Your objective:
Starting at the line below holding "Forall (fun p => (0 <= p <= 1)%R) preds_all)" and stopping at the line holding "assert (Hb : forall", print every line exactly, both ends included, and leave the rest out.

Data listing:
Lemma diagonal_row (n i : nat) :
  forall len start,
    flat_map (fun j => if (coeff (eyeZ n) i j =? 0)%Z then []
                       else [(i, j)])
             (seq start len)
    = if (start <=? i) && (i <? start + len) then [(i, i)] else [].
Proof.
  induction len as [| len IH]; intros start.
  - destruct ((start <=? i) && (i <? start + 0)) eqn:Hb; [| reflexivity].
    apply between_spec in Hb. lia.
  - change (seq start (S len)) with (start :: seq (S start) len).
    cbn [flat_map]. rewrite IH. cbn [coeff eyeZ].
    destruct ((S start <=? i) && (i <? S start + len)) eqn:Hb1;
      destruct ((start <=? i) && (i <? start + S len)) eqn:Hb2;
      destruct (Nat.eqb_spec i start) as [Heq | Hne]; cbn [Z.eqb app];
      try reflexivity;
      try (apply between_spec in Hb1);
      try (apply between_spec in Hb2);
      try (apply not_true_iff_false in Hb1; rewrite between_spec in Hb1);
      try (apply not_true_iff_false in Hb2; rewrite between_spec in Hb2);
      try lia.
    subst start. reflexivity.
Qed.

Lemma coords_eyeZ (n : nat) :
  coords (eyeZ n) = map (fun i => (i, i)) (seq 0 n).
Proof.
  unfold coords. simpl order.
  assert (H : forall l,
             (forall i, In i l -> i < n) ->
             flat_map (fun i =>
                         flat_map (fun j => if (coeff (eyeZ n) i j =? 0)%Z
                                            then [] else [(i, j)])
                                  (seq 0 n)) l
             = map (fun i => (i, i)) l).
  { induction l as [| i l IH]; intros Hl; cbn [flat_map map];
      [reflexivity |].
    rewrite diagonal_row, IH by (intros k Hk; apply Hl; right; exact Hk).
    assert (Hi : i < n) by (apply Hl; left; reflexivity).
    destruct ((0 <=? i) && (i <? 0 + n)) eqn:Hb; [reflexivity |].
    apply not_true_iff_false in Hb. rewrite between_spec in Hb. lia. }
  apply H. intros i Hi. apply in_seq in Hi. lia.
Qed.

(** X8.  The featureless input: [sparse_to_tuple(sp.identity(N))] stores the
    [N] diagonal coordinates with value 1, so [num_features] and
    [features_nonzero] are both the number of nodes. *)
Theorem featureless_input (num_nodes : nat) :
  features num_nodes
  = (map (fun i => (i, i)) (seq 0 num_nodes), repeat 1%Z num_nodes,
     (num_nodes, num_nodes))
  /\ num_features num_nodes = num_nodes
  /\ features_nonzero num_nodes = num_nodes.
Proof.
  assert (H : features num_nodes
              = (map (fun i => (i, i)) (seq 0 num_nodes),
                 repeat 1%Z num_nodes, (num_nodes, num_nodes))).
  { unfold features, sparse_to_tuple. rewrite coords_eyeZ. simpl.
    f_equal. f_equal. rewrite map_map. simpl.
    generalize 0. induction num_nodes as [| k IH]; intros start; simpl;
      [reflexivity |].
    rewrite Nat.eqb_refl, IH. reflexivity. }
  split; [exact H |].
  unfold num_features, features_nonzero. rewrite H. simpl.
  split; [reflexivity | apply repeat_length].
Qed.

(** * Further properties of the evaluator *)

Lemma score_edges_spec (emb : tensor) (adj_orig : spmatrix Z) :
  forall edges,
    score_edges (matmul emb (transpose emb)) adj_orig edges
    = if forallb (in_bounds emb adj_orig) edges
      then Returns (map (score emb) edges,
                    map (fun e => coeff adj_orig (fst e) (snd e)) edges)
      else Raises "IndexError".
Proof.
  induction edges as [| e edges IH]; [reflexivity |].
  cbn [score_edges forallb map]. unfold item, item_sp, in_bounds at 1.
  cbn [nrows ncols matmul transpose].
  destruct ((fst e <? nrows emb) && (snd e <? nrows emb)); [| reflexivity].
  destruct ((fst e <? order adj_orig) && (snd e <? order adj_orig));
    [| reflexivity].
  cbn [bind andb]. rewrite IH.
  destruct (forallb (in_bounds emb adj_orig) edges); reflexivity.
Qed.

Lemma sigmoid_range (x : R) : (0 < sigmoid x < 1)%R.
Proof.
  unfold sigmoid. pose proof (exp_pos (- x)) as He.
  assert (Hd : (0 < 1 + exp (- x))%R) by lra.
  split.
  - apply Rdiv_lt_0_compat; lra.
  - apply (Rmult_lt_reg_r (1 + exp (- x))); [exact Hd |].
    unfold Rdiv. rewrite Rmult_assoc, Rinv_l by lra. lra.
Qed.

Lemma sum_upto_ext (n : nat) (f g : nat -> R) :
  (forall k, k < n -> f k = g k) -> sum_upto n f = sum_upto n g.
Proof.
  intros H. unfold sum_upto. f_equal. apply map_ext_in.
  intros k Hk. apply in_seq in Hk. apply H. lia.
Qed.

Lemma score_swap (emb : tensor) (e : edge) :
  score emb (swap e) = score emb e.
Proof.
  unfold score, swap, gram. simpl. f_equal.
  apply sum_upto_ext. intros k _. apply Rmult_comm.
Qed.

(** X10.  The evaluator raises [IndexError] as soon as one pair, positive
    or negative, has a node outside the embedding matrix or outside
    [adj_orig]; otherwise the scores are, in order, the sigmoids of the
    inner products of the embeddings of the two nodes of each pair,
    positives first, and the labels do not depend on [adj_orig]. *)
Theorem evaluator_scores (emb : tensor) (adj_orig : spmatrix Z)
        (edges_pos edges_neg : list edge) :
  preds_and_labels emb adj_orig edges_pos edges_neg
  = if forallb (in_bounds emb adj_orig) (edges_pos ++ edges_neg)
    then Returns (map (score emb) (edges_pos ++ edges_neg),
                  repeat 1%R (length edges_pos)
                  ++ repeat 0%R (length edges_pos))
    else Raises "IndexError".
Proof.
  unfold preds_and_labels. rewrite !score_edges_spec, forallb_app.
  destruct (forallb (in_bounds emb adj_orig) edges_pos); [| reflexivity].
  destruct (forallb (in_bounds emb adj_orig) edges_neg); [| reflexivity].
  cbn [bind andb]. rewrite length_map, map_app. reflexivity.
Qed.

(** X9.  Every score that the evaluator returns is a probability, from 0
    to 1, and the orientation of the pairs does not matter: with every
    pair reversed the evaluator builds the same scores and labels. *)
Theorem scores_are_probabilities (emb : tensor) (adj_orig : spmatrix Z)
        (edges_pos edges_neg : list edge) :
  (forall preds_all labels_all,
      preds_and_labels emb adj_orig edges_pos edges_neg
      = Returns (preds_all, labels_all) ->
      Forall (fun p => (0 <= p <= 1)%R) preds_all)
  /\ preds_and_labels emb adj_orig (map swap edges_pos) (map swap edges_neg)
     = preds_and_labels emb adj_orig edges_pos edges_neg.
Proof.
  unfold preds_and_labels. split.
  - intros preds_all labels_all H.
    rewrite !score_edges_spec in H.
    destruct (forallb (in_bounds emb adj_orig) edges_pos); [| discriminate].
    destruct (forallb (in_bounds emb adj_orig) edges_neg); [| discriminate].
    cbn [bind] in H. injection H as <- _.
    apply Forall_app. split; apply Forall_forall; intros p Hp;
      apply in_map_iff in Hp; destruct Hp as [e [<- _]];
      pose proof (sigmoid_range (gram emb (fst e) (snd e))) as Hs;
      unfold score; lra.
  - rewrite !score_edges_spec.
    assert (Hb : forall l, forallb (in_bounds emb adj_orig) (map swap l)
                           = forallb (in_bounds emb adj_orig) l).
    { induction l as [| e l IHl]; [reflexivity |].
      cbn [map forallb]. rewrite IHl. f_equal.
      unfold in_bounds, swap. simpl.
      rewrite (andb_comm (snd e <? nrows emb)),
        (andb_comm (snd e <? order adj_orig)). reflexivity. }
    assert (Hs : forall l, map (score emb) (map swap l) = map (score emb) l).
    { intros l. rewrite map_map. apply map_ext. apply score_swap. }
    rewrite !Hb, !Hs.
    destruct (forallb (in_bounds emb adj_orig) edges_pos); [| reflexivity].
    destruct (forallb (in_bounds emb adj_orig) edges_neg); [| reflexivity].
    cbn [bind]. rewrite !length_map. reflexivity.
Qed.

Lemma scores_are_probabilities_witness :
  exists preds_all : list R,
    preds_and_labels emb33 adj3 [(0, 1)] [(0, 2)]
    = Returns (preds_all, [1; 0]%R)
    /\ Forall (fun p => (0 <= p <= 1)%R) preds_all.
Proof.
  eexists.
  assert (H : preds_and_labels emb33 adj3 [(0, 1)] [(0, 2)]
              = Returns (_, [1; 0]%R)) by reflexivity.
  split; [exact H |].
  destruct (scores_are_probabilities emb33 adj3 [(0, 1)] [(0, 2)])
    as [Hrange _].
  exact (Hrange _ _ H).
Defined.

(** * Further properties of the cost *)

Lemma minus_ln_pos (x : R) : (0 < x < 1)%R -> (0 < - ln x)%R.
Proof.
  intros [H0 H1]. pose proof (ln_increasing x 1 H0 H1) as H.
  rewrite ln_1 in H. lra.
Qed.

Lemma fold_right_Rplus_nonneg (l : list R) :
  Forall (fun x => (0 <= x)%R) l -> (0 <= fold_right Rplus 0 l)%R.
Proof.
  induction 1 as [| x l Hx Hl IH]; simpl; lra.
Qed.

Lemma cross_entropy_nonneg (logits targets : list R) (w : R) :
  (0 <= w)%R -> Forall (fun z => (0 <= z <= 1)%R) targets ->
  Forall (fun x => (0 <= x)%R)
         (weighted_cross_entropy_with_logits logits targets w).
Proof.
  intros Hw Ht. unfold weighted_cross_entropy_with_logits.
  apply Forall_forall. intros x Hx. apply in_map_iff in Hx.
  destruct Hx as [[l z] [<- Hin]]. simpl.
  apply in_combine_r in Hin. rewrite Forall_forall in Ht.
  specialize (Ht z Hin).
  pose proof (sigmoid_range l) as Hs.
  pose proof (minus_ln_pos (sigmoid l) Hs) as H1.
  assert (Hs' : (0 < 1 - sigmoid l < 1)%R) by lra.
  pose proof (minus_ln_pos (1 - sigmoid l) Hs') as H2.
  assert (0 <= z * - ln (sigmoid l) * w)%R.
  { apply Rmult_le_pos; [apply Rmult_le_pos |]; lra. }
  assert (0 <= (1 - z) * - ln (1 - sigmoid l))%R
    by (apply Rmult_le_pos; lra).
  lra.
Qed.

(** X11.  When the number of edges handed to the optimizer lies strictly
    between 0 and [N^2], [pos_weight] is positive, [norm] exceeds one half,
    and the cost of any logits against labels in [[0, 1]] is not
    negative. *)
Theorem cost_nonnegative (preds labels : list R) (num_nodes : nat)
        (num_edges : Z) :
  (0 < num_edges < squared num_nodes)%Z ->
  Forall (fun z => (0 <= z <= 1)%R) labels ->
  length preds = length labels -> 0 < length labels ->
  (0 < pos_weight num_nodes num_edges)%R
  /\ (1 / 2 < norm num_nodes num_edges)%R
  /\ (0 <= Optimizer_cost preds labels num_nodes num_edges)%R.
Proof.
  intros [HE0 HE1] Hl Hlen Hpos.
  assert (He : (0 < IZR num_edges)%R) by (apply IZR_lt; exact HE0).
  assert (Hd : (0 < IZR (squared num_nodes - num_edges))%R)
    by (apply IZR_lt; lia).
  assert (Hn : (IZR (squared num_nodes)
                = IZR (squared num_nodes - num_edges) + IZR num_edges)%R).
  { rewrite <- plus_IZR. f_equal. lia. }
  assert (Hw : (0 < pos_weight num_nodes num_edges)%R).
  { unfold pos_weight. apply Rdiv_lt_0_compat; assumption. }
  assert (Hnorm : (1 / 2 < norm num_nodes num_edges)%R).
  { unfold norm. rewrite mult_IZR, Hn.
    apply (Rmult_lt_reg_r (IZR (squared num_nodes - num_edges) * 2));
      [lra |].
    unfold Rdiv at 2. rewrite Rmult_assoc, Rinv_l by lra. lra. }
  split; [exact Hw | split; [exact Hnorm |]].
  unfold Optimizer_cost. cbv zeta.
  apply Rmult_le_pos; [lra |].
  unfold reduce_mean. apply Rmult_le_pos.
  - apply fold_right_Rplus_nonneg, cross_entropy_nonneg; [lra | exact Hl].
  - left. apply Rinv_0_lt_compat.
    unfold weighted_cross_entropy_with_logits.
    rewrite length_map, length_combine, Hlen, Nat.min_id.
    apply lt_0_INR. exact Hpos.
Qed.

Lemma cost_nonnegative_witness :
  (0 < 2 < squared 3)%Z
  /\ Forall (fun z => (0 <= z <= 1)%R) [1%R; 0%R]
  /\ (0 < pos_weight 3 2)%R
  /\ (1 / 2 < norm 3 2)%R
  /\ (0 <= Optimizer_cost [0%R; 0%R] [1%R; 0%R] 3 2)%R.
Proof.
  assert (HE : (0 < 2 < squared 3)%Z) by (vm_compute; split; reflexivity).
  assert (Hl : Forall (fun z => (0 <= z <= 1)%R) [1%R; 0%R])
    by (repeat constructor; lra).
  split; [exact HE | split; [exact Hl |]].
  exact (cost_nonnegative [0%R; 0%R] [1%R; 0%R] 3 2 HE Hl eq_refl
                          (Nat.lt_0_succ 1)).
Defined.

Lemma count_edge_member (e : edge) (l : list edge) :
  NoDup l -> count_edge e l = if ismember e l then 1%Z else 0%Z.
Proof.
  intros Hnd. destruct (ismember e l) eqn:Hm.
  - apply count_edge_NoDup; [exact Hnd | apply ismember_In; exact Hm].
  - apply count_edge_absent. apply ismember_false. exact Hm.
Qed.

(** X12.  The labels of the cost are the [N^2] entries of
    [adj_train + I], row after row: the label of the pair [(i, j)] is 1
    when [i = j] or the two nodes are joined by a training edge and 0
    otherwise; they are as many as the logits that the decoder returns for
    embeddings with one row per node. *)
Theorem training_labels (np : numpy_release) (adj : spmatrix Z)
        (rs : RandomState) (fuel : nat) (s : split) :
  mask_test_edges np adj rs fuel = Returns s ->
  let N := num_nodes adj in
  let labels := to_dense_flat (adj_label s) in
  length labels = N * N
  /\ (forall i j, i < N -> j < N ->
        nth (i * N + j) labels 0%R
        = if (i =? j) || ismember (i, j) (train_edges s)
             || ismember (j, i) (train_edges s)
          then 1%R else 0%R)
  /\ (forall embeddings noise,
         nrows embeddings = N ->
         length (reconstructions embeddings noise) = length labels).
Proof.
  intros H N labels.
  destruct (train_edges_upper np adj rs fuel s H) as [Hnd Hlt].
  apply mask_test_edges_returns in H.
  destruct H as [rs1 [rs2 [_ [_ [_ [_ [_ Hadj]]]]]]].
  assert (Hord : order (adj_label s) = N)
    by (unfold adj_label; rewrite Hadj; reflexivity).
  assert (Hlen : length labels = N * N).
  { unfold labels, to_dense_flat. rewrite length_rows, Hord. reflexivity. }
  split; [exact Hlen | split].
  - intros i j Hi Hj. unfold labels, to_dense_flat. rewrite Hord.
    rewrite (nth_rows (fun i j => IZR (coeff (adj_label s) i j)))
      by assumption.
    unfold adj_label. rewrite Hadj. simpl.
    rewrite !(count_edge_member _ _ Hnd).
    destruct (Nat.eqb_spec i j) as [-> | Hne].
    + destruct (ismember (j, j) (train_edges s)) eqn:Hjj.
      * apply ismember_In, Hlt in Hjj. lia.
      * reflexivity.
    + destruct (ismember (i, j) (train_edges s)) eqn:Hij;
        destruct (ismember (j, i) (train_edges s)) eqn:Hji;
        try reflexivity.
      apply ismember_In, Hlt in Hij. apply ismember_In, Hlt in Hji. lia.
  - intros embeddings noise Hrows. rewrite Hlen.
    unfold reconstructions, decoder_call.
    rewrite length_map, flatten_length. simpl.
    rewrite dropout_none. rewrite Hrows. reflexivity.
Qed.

Output for this task:
      Forall (fun p => (0 <= p <= 1)%R) preds_all)
  /\ preds_and_labels emb adj_orig (map swap edges_pos) (map swap edges_neg)
     = preds_and_labels emb adj_orig edges_pos edges_neg.
Proof.
  unfold preds_and_labels. split.
  - intros preds_all labels_all H.
    rewrite !score_edges_spec in H.
    destruct (forallb (in_bounds emb adj_orig) edges_pos); [| discriminate].
    destruct (forallb (in_bounds emb adj_orig) edges_neg); [| discriminate].
    cbn [bind] in H. injection H as <- _.
    apply Forall_app. split; apply Forall_forall; intros p Hp;
      apply in_map_iff in Hp; destruct Hp as [e [<- _]];
      pose proof (sigmoid_range (gram emb (fst e) (snd e))) as Hs;
      unfold score; lra.
  - rewrite !score_edges_spec.
    assert (Hb : forall l, forallb (in_bounds emb adj_orig) (map swap l)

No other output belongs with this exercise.